Similar to the awkwardness of inferring new valid behaviors from past behaviors, inferring new valid thought patterns from past ones is very ill-defined. Barring all the limitations of current neuroimaging techniques in terms of spatial and temporal resolution, cost, portability, etc. it's unclear how to implement a compatible inference algorithm, except perhaps for the rudimentary Babble. However, the entailment verifier wouldn't face a more difficult challenge than in the propositional-behavioral setup, as it would need to bridge the neural-behavioral gap instead using multi-modal techniques.
What if assumption 4 ("Avoidable Consequentialist Frenzy") doesn't hold?
It was an honor to serve with you, have a nice timeline!
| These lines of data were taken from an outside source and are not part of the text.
(** Lines 329-334: the loop over the keys of the aggregation. *)
Fixpoint aggregate (estimates_dict : gmap string tensor)
    (items : list (string * list string))
    (new_estimates : gmap string tensor) : result (gmap string tensor) :=
  match items with
  | [] => Ok new_estimates
  | (key, names) :: rest =>
      v ← sum_targets estimates_dict names (scalar 0);
      aggregate estimates_dict rest (<[key := v]> new_estimates)
  end.

(** [UMXSeparator.to_dict]. *)
Definition to_dict (self : UMXSeparator) (estimates : tensor)
    (aggregate_dict : option (gmap string (list string)))
  : result (gmap string tensor) :=
  estimates_dict ← per_target 0 (dict_keys (_target_models self)) estimates ∅;
  (* in the case of residual, we added another source *)
  estimates_dict ←
    (if _residual self
     then e ← slice_last estimates; Ok (<["residual"%string := e]> estimates_dict)
     else Ok estimates_dict);
  match aggregate_dict with
  | Some aggregate_dict =>
      aggregate estimates_dict (map_to_list aggregate_dict) ∅
  | None => Ok estimates_dict
  end.

(** [UMXSeparator.separate]. *)
Definition separate (self : UMXSeparator) (mix : loc)
  : M (gmap string tensor) :=
  '(estimates, _) ← forward self mix;
  lift (to_dict self (squeeze0 estimates) None).

End Collaborators.

(** *** Concrete collaborators

    Stand-ins with the shapes documented in [forward], used to run the
    model: the transform keeps one frame per time step and three bins,
    the filter returns one slice per source (one more with the
    residual), the inverse transform reads one entry per source. *)

Definition sample_stft (mix : tensor) : tensor :=
  match shape mix with
  | [s; c; t] => OpenUnmix.all_ones [s; c; 3; t; 2]%nat
  | _ => zeros []
  end.

Definition sample_complexnorm (y : tensor) : tensor :=
  match shape y with
  | [s; c; b; f; _] => OpenUnmix.all_ones [s; c; b; f]
  | _ => zeros []
  end.

Definition sample_wiener (v x : tensor) (num_iter : Z) (softmask residual : bool)
  : tensor :=
  match shape v, shape x with
  | [k; b; _; n], [_; _; c; two] =>
      mk [k; b; c; two; if residual then (n + 1)%nat else n]
         (λ idx, inject_Z (Z.of_nat (List.last idx 0%nat)) + 1)%Q
  | _, _ => zeros []
  end.

Definition sample_istft (y : tensor) (length : nat) : tensor :=
  match shape y with
  | [s; n; c; _; _; _] =>
      mk [s; n; c; length]
         (λ idx, match idx with
                 | [i; j; k; _] => at_ y [i; j; k; 0; 0; 0]%nat
                 | _ => 0%Q
                 end)
  | _ => zeros []
  end.

(** An estimator that overwrites the tensor it is given and returns
    it. *)
Definition scribbler : estimator :=
  mkEstimator (λ arg h,
    match h !! arg with
    | Some x => (<[arg := zeros (shape x)]> h, Ok arg)
    | None => (h, Raise RuntimeError)
    end).

Definition sample_config : config :=
  {| sample_rate := 8000; num_channels := 2; stft_window_size := 4;
     stft_hop_size := 1; stft_center := true; audio_mono := false;
     model_bandwidth := 2000; train_hidden_size := 4%nat |}.

Definition sample_torch_load (target : string) : option OpenUnmix.state_dict :=
  Some OpenUnmix.sample_state.

(** A separator as [__init__] and [load_model] build it. *)
Definition sample_separator (residual : bool) (wiener_win_len : option Z)
    (num_iter : Z) (targets : option (list string)) : result UMXSeparator :=
  self ← init sample_config residual wiener_win_len num_iter false;
  load_model OpenUnmix.sample_tanh OpenUnmix.sample_weights sample_torch_load
             self targets.

(** The store holding a mixture of one sample, two channels and six time
    steps at location 0. *)
Definition sample_state : state :=
  mkState {[ 0%nat := OpenUnmix.all_ones [1; 2; 6]%nat ]} [].

Definition sample_forward (self : UMXSeparator) : M (tensor * tensor) :=
  forward sample_stft sample_istft sample_complexnorm sample_wiener self 0%nat.

(** *** What the statements about the separator are made of *)

Local Open Scope nat_scope.

(** Separators and data to run the model on: the separator of the
    samples above (falling back to an empty one should its construction
    raise), one whose two estimators overwrite their argument, operands
    for the refinement loops and a stack of three estimates. *)
Definition fallback_separator : UMXSeparator :=
  mkUMXSeparator sample_config true 4 1 2 (Some 300%Z) 0 false [].
(** The decoders the module requires: [pdfParse(buffer)] resolving to
    [data.text], [mammoth.extractRawText({buffer})] resolving to
    [result.value], each a string or a rejection, and
    [buffer.toString('utf-8')]. *)
Variable pdfParse : Buffer -> Result jsstring.
Variable extractRawText : Buffer -> Result jsstring.
Variable utf8 : Buffer -> jsstring.

(** The body shared by [extractFromPDF] and [extractFromWord], up to the
    message for an empty document, the name of the format in the messages
    ([document]) and the one in the error log line ([short]). *)
Definition extractWith (decoder : Buffer -> Result jsstring)
    (empty document short : string) (buffer : Buffer) : M jsstring :=
  try_catch
    (let* raw := lift (decoder buffer) in
     let text := trim raw in
     do when (negb (truthy (VStr text)) || (length text =? 0)%nat)
          (throw (Error (lit empty))) then
     let cleanedText := cleanExtractedText text in
     do logger LvInfo
          (lit "Extracted " ++ decimal (Z.of_nat (length cleanedText))
             ++ lit " characters from " ++ lit document) DNone then
     ret cleanedText)
    (fun error =>
       do logger LvError (lit short ++ lit " extraction error:")
            (DThrown error) then
       throw (Error (lit "Failed to extract text from " ++ lit document
                       ++ lit ": " ++ message_of error))).

Definition extractFromPDF : Buffer -> M jsstring :=
  extractWith pdfParse
    "PDF appears to be empty or contains no readable text" "PDF" "PDF".

Definition extractFromWord : Buffer -> M jsstring :=
  extractWith extractRawText
    "Word document appears to be empty or contains no readable text"
    "Word document" "Word".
Are IIEs restricted to prosaic risk scenarios?
Although IIEs have been motivated by prosaic work, the proposal is entirely agnostic to the source of the behaviors to verify. In other words, even if the IIE would be built on a prosaic stack, the AI whose behavior should be aligned might be built on a different stack, given only that it is capable of optimizing for something (e.g. the deontological objective).
That said, even the IIE itself might run on a different stack. Case in point, IIEs have been inspired by a symbolic GOFAI stack supporting expert systems, parts of which have been replaced here with ML. This makes it plausible for other approaches to be able to populate the modular framework.